Godrej Consumer Products Ltd. has been among the top FMCG companies in India for over a decade. It has generated returns at 20% CAGR over the last 10 years. Lets have a closer look at the company’s businesses.
Godrej Consumer Products Limited (GCPL) is part of the 120 year-old Godrej group. It manufactures and markets soaps, air fresheners, hair colours, liquid detergents, incense sticks, mosquito repellents etc. It is associated with prominent brands like Hit, Godrej No.1, Cinthol, BBlunt, Aer, Good Knight among others.
GCPL generates revenues majorly through 3 segments:
1. Hair Care
2. Personal Care
3. Home Care
Hair Care:
Hair Care is a big revenue segment for GCPL as it derives 32% of its total revenue from hair care. In India, the hair care market opportunity is estimated to be around Rs.22,500 crores. Hair Colour is a major sub-segment in Hair Care and GCPL has more than 20% market share in India in Hair Colours. Hair Care has the highest margin among all segments, and about 80% of the revenue comes from international business. GCPL is planning to position BBLUNT stable as mass premium and the company expects to generate revenues from this business of Rs 100 crores in the next couple of years.
Personal Care:
Personal Care constitutes 27% of the total revenue for GCPL. Soap market is India is extremely huge but also extremely competitive. GCPL has made “Godrej No.1” - a Rs.1,000 crores plus brand and “Cinthol” is a Rs 500-1,000 crore brand already. Godrej entered the face wash market in 2015 as it is growing much faster (30% CAGR) than the soap segment. Company has also entered the men’s grooming segment, which is estimated at Rs 3,500 crores in India.
Home Care:
This is the biggest segment in terms of revenue for GCPL. Household Insecticides has a market size Rs 5,400 cores in India and GCP commands 50%+ market share in it. Almost 85% of sales is from mosquito repellents and GCPL has grown at 2X the industry growth rate in the last few years in this sub-segment. Air freshener industry is India is estimated at Rs 1,200 crores and GCPL commands more than 50% market share in this segment also. The company is the leader in the liquid detergent segment – under the EZEE brand. This segment contributes 7-8% to the domestic revenues of the company. Air freshener and liquid detergent are the fastest growing products in GCPL’s portfolio at 35% CAGR.

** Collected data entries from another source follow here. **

(** One recording from start to stop, the index keeping up. *)
Definition life : list RecorderEvent :=
  [StartCall 7 target (js " my title "); opened 7 "r1" 0; StartCaptured 7 "r1" true; JobLoad 0; JobSave 0;
   Data "r1" (js "hello") 10 10; Data "r1" (js "world") 20 20;
   StopCall "r1" by_request; StopCall "r1" by_end; StopClosing 1 5000; JobLoad 2; JobSave 2].

Lemma torn_down_once_witness :
  (teardowns "r1" (recorder_run (no_recorder []) life).2 <= 1)%nat /\
  ri_endedAt <$> index_get "r1" (rows (recorder_run (no_recorder []) life).1) = Some (Some 5000) /\
  ri_events <$> index_get "r1" (rows (recorder_run (no_recorder []) life).1) = Some 2.
Proof.
  split.
  - apply torn_down_once.
    + split; [constructor|]. intros id Hin. by apply not_elem_of_nil in Hin.
    + vm_compute. repeat split.
  - split; vm_compute; reflexivity.
Defined.

(** ** What the awaits let through *)

(** Two starts of one session pass the check before either is registered. *)
Definition twice : list RecorderEvent :=
  [StartCall 0 target []; StartCall 1 target []; opened 0 "r1" 0; opened 1 "r2" 0].

Lemma recorded_twice :
  map ri_target (listActive (recorder_run (no_recorder []) twice).1) = [target; target] /\
  (recorder_run (no_recorder []) twice).2 = [].
Proof. split; vm_compute; reflexivity. Qed.

(** [stopAll] patches the index once per recording, all at the same time: the
    last to save wins, and the other recording stays under way. *)
Definition both_running : Recorder :=
  (recorder_run (no_recorder [])
    [StartCall 0 target []; opened 0 "r1" 0; StartCaptured 0 "r1" true; JobLoad 0; JobSave 0;
     StartCall 1 (PaneTarget (js "w") (js "%1")) []; opened 1 "r2" 0; StartCaptured 1 "r2" true;
     JobLoad 1; JobSave 1]).1.

Lemma stopAll_loses_a_stop :
  map ri_endedAt (rows both_running) = [None; None] /\
  let es := stopAll by_end both_running
    ++ [StopClosing 2 9000; StopClosing 3 9000; JobLoad 4; JobLoad 5; JobSave 4; JobSave 5] in
  map (fun r => (ri_id r, ri_endedAt r)) (rows (recorder_run both_running es).1)
  = [("r1"%string, None); ("r2"%string, Some 9000)].
Proof. split; vm_compute; reflexivity. Qed.

(** A session that exits before its recording is indexed: the stop finds no
    row, the row is then written as under way, and its poll is never cleared. *)
Lemma ended_before_indexed :
  let s := (recorder_run (no_recorder [])
    [StartCall 0 target []; opened 0 "r1" 0; StartCaptured 0 "r1" true; JobLoad 0;
     StopCall "r1" by_end; StopClosing 1 9000; JobLoad 2; JobSave 2; JobSave 0]).1 in
  map ri_endedAt (rows s) = [None] /\ isRecording "r1" s = false /\
  rc_poll <$> objects s !! "r1"%string = Some true.
Proof. split_and!; vm_compute; reflexivity. Qed.

(** A capture that fails is undone before it was ever indexed: [remove] finds
    no row, and the file stays. *)
Lemma failed_capture_leaves_file :
  let '(s, out) := recorder_run (no_recorder [])
    [StartCall 0 target []; opened 0 "r1" 0; StartCaptured 0 "r1" false; JobLoad 0; JobSave 0] in
  out = [Refused 0 CaptureFailed] /\ rows s = [] /\ bool_decide (casts s = ∅) = false.
Proof. vm_compute. split_and!; reflexivity. Qed.

(** The sweep drops what does not fit, which need not be the oldest. *)
Lemma sweep_keeps_an_older_one :
  (sweepRecordings 10 [row "old" 1 2 (Some 1); row "middle" 2 9 (Some 2); row "new" 3 6 (Some 3)]).1
  = [row "old" 1 2 (Some 1); row "new" 3 6 (Some 3)].
Proof. vm_compute. reflexivity. Qed.
End RecordingsDemo.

GCPL enjoys the patronage of 1.15 billion consumers across different businesses. Such a strong reach is a result of its focused policies. GCPL follows a 3×3 strategy. It effectively means that the company caters to three markets – Asia, Africa and Latin America (LATAM), across 3 segments – Home Care, Personal Care & Hair Care. Reason for choosing these geographies is that they are emerging markets and growing faster than developed countries. These countries have demographics similar to that of India. This strategy has effectively helped the company to engage in cross-selling its existing products. GCPL also continuously innovates products to boost revenues. It introduced smart card to replace coils, as coils had low margins. Smart cards were an instant hit especially in rural areas.

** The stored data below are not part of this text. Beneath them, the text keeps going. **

(* ===== verification/RelayClientSafety.v ===== *)
(** * RelayClientSafety: what the browser's connection keeps true

    The client of [RelayClient] refines a machine of five modes, whatever the
    transports and the timers do within the seam's contract ([mode_refines]);
    one transport at most is live and one timer at most is out; what is given
    to [send] is sent in order, kept, or reported lost ([accounting]). *)

From S2P Require Import Prelude RelayClient.

#[local] Open Scope string_scope.
#[local] Open Scope list_scope.
#[local] Open Scope Z_scope.

#[local] Strategy expand [client_step timer_fires ready and_then].

(** ** The abstract machine *)

Inductive Mode := New | Dialling | Online | Waiting | Stopped.
#[export] Instance Mode_eq_dec : EqDecision Mode.
Proof. solve_decision. Defined.

(** [edge m e m']: from [m], the event [e] may lead to [m']. *)
Definition edge (m : Mode) (e : ClientEvent) (m' : Mode) : Prop :=
  match e with
  | Connect => m' = Dialling
  | Disconnect => m' = Stopped
  | ReconnectNow | SetTransport _ => m' = match m with Stopped => Stopped | _ => Dialling end
  | TransportMessage _ (Some AuthSuccess) _ => (m = Dialling \/ m = Online) /\ m' = Online
  | TransportMessage _ (Some AuthFailure) _ => (m = Dialling \/ m = Online) /\ m' = Stopped
  | TransportCloses _ => (m = Dialling \/ m = Online) /\ m' = Waiting
  | TimerFires i => m' = m \/ (m = Waiting /\ m' = Dialling)
  | PingTick _ _ => m' = m \/ ((m = Dialling \/ m = Online) /\ m' = Waiting)
  | TransportOpens _ | TransportMessage _ _ _ | TransportShuts _ | Send _ => m' = m
  end.

Definition alive (c : Client) : Prop :=
  exists t p, transport c = Some t /\ transports c !! t = Some p /\ p <> Over.

(** What holds in every mode: only the transport held may be live, and only
    the timer held may be out. *)
Record base (c : Client) : Prop := {
  b_current : forall t p, transports c !! t = Some p -> p <> Over -> transport c = Some t;
  b_made : forall t p, transports c !! t = Some p -> (t < made c)%nat;
  b_held : forall t, transport c = Some t -> is_Some (transports c !! t);
  b_timers : forall i, i ∈ timers c -> reconnectTimer c = Some i;
  b_delay : MIN_RECONNECT_DELAY <= reconnectDelay c <= MAX_RECONNECT_DELAY;
  b_pending : (length (pendingMessages c) <= MAX_PENDING_MESSAGES)%nat;
  b_queueable : Forall (fun m => shouldQueue m = true) (pendingMessages c);
}.

Inductive in_mode (c : Client) : Mode -> Prop :=
| in_New : transports c = ∅ -> transport c = None -> connecting c = false -> status c = disconnected ->
    reconnectTimer c = None -> intentionalClose c = false -> pingTimer c = false -> in_mode c New
| in_Dialling : alive c -> connecting c = true -> status c = connecting_ \/ status c = reconnecting ->
    reconnectTimer c = None -> intentionalClose c = false -> in_mode c Dialling
| in_Online : alive c -> connecting c = false -> status c = connected ->
    (is_open c <> None -> pendingMessages c = []) ->
    (forall t, transport c = Some t -> transports c !! t <> Some Fresh) ->
    reconnectTimer c = None -> intentionalClose c = false -> in_mode c Online
| in_Waiting i : ~ alive c -> connecting c = false -> status c = reconnecting ->
    reconnectTimer c = Some i -> i ∈ timers c -> intentionalClose c = false -> pingTimer c = false ->
    in_mode c Waiting
| in_Stopped : ~ alive c -> connecting c = false -> status c <> connected ->
    reconnectTimer c = None -> intentionalClose c = true -> in_mode c Stopped.

Definition inv (c : Client) (m : Mode) : Prop := base c /\ in_mode c m.

(** ** The operations *)

Lemma new_inv route : inv (new_client route) New.
Proof.
  split; [split; cbn; try set_solver; unfold MIN_RECONNECT_DELAY, MAX_RECONNECT_DELAY, MAX_PENDING_MESSAGES; lia
         | by constructor].
Qed.

Lemma dead_over c t p : base c -> ~ alive c -> transports c !! t = Some p -> p = Over.
Proof.
  intros B D E. destruct (decide (p = Over)) as [|N]; [done|].
  destruct D. exists t, p. split_and!; [by apply (b_current c B t p)|done|done].
Qed.

(** Only these fields of a client matter to [base]. *)
Lemma base_same c c' : base c ->
  transport c' = transport c -> transports c' = transports c -> made c' = made c ->
  reconnectTimer c' = reconnectTimer c -> timers c' = timers c ->
  pendingMessages c' = pendingMessages c ->
  MIN_RECONNECT_DELAY <= reconnectDelay c' <= MAX_RECONNECT_DELAY -> base c'.
Proof.
  intros [] E1 E2 E3 E4 E5 E6 E7. by split; rewrite ?E1, ?E2, ?E3, ?E4, ?E5, ?E6.
Qed.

All the segments that the company operates in have very low penetration (except soaps). GCPL has market leadership in Household Insecticides, Hair Color and Air Fresher in India and is the number 2 player in soaps segment. It is also Household insecticides and Air fresheners leader in Indonesia, Hair Colour & extensions leader in Africa and number 2 in the hair colour segment in Argentina and Chile. GCPL derived majority of its international income from Indonesia till FY16, but Africa has shown the fastest growth and now constitutes more than 50% of international revenues.

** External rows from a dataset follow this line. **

(* ===== verification/Seam.v ===== *)
(** * Seam: what RelayClient may rely on from a transport

    [DirectTransport] of [apps/web/src/lib/transport.ts], and the promise of
    the [Transport] interface as an automaton on what a transport calls back.
    The direct transport keeps it ([direct_keeps_the_seam]); the sealed one
    does but for a frame it is opening when the connection ends
    ([SealedTransport.SealedDemo]). *)

From S2P Require Import Prelude RelayClient SealedTransport.

#[local] Open Scope list_scope.

(** ** The promise: one open, then messages, then one close, then silence *)

Definition call_phase (p : Phase) (o : SealedOutput) : option Phase :=
  match o, p with
  | CallsOpen, Fresh => Some Opened
  | CallsMessage _, (Opened | Shut) => Some p
  | CallsClose, (Fresh | Opened | Shut) => Some Over
  | Writes _ _, _ => Some p
  | _, _ => None
  end.

Fixpoint keeps_seam (p : Phase) (calls : list SealedOutput) : option Phase :=
  match calls with
  | [] => Some p
  | o :: calls => p ← call_phase p o; keeps_seam p calls
  end.

Lemma keeps_seam_app p a b : keeps_seam p (a ++ b) = p ← keeps_seam p a; keeps_seam p b.
Proof. revert p. induction a as [|o a IH]; intros p; [done|]. cbn. destruct (call_phase p o); [apply IH|done]. Qed.

(** The promise is what the client assumes: a call the automaton allows is an
    event [calls_back] allows, and the client follows with its own phase. *)
Definition call_event (t : nat) (o : SealedOutput) (msg : option ServerMessage) (now : Z) : option ClientEvent :=
  match o with
  | CallsOpen => Some (TransportOpens t)
  | CallsMessage _ => Some (TransportMessage t msg now)
  | CallsClose => Some (TransportCloses t)
  | Writes _ _ => None
  end.

Lemma call_allowed c t p p' o msg now e : transports c !! t = Some p -> call_phase p o = Some p' ->
  call_event t o msg now = Some e -> calls_back c e.
Proof.
  intros L P E. destruct o; cbn in E; simplify_eq; cbn; rewrite L; destruct p; cbn in P; simplify_eq; eauto.
Qed.

(** ** [DirectTransport], connected once *)

Record Direct := mkDirect { dt_ws : Socket; dt_detached : bool }.

Inductive DirectEvent :=
| DirectOpens | DirectMessage (text : string) | DirectShuts | DirectCloses | DirectClose.

Definition direct_connect (constructs : bool) : Direct * list SealedOutput :=
  if constructs then (mkDirect ConnectingWs false, []) else (mkDirect NoSocket false, [CallsClose]).

Definition direct_close (d : Direct) : Direct := mkDirect NoSocket true.

Definition direct_isOpen (d : Direct) : bool := bool_decide (dt_ws d = OpenWs).

(** [send] writes if the socket is open. *)
Definition direct_send (text : string) (d : Direct) : list string := if direct_isOpen d then [text] else [].

(** A socket opens from [CONNECTING], says things while it is open, and closes
    once. *)
Definition direct_step (d : Direct) (e : DirectEvent) : Direct * list SealedOutput :=
  let calls o := if dt_detached d then [] else [o] in
  match e, dt_ws d with
  | DirectOpens, ConnectingWs => (mkDirect OpenWs (dt_detached d), calls CallsOpen)
  | DirectMessage text, OpenWs => (d, calls (CallsMessage text))
  | DirectShuts, (ConnectingWs | OpenWs) => (mkDirect ClosingWs (dt_detached d), [])
  | DirectCloses, (ConnectingWs | OpenWs | ClosingWs) => (mkDirect ClosedWs (dt_detached d), calls CallsClose)
  | DirectClose, _ => (direct_close d, [])
  | _, _ => (d, [])
  end.

Fixpoint direct_run (d : Direct) (es : list DirectEvent) : list SealedOutput :=
  match es with
  | [] => []
  | e :: es => (direct_step d e).2 ++ direct_run (direct_step d e).1 es
  end.

Definition direct_phase (d : Direct) : Phase :=
  if dt_detached d then Over
  else match dt_ws d with ConnectingWs => Fresh | OpenWs => Opened | ClosingWs => Shut | NoSocket | ClosedWs => Over end.

(** The automaton is in [p] when the transport is [d]. *)
Definition follows (p : Phase) (d : Direct) : Prop :=
  match direct_phase d with
  | Fresh => p = Fresh | Opened => p = Opened | Shut => p <> Over | Over => True
  end.

Lemma direct_step_follows p d e : follows p d ->
  exists p', keeps_seam p (direct_step d e).2 = Some p' /\ follows p' (direct_step d e).1.
Proof.
  unfold follows. destruct d as [w b], e, w, b; cbn; intros F; subst; eexists; split; eauto; try done.
  destruct p; done.
Qed.

Lemma over_is_silent d es : direct_phase d = Over -> direct_run d es = [].
Proof.
  revert d. induction es as [|e es IH]; intros d D; [done|]. cbn.
  destruct d as [w b], e, w, b; cbn in *; try done; by apply IH.
Qed.

(** What a direct transport calls back is what the seam promises, whatever its
    socket does and whenever it is closed; and once it is closed it is
    silent. *)
Theorem direct_keeps_the_seam constructs es :
  let '(d, out) := direct_connect constructs in
  is_Some (keeps_seam Fresh (out ++ direct_run d es)) /\
  forall pre post, es = pre ++ DirectClose :: post ->
    direct_run d es = direct_run d pre.
Proof.
  destruct constructs; cbn.
  - split.
    + assert (forall p d, follows p d -> is_Some (keeps_seam p (direct_run d es))) as A; [|by apply A].
      induction es as [|e es IH]; intros p d F; [by eexists|].
      cbn. rewrite keeps_seam_app. destruct (direct_step_follows p d e F) as (p' & -> & F'). by apply IH.
    + intros pre post ->. generalize (mkDirect ConnectingWs false). induction pre as [|e pre IH]; intros d; cbn.
      * by rewrite over_is_silent by done.
      * by rewrite IH.
  - split.
    + rewrite over_is_silent by done. by eexists.
    + intros pre post _. by rewrite !over_is_silent.
Qed.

GCPL has resorted to acquisition in international markets to gain a strong foothold. It has only acquired brands with market share of greater than 50% in their respective markets. This has also led the company to take on more debt to fund acquisitions.
In the last few years company has seen a significant slowdown in its revenue growth. GCPL showed strong revenue and PAT growth in first half of the decade growing at ~17% CAGR but that changed significantly as revenues grew at only 5% CAGR over last 5 years. GCPL also has much lower return on capital employed (17%) compared to its peers in FY20. Management has indicated that they are not optimistic of any sharp revival in earnings over the next 2 years.
GCPL’s slow loss of dominance in Hair Colour, the advent of unorganized incense stick players and weak execution on the Africa business remain points of worry.
Final Thoughts: GCPL has a strong management team and has demonstrated in the past its ability to scale up businesses. But weak environment and intense competition have strongly affected growth prospects. It is trading at a 5-year low PE of 25x and any turnaround in growth prospects can potentially bring in lucrative returns for investors.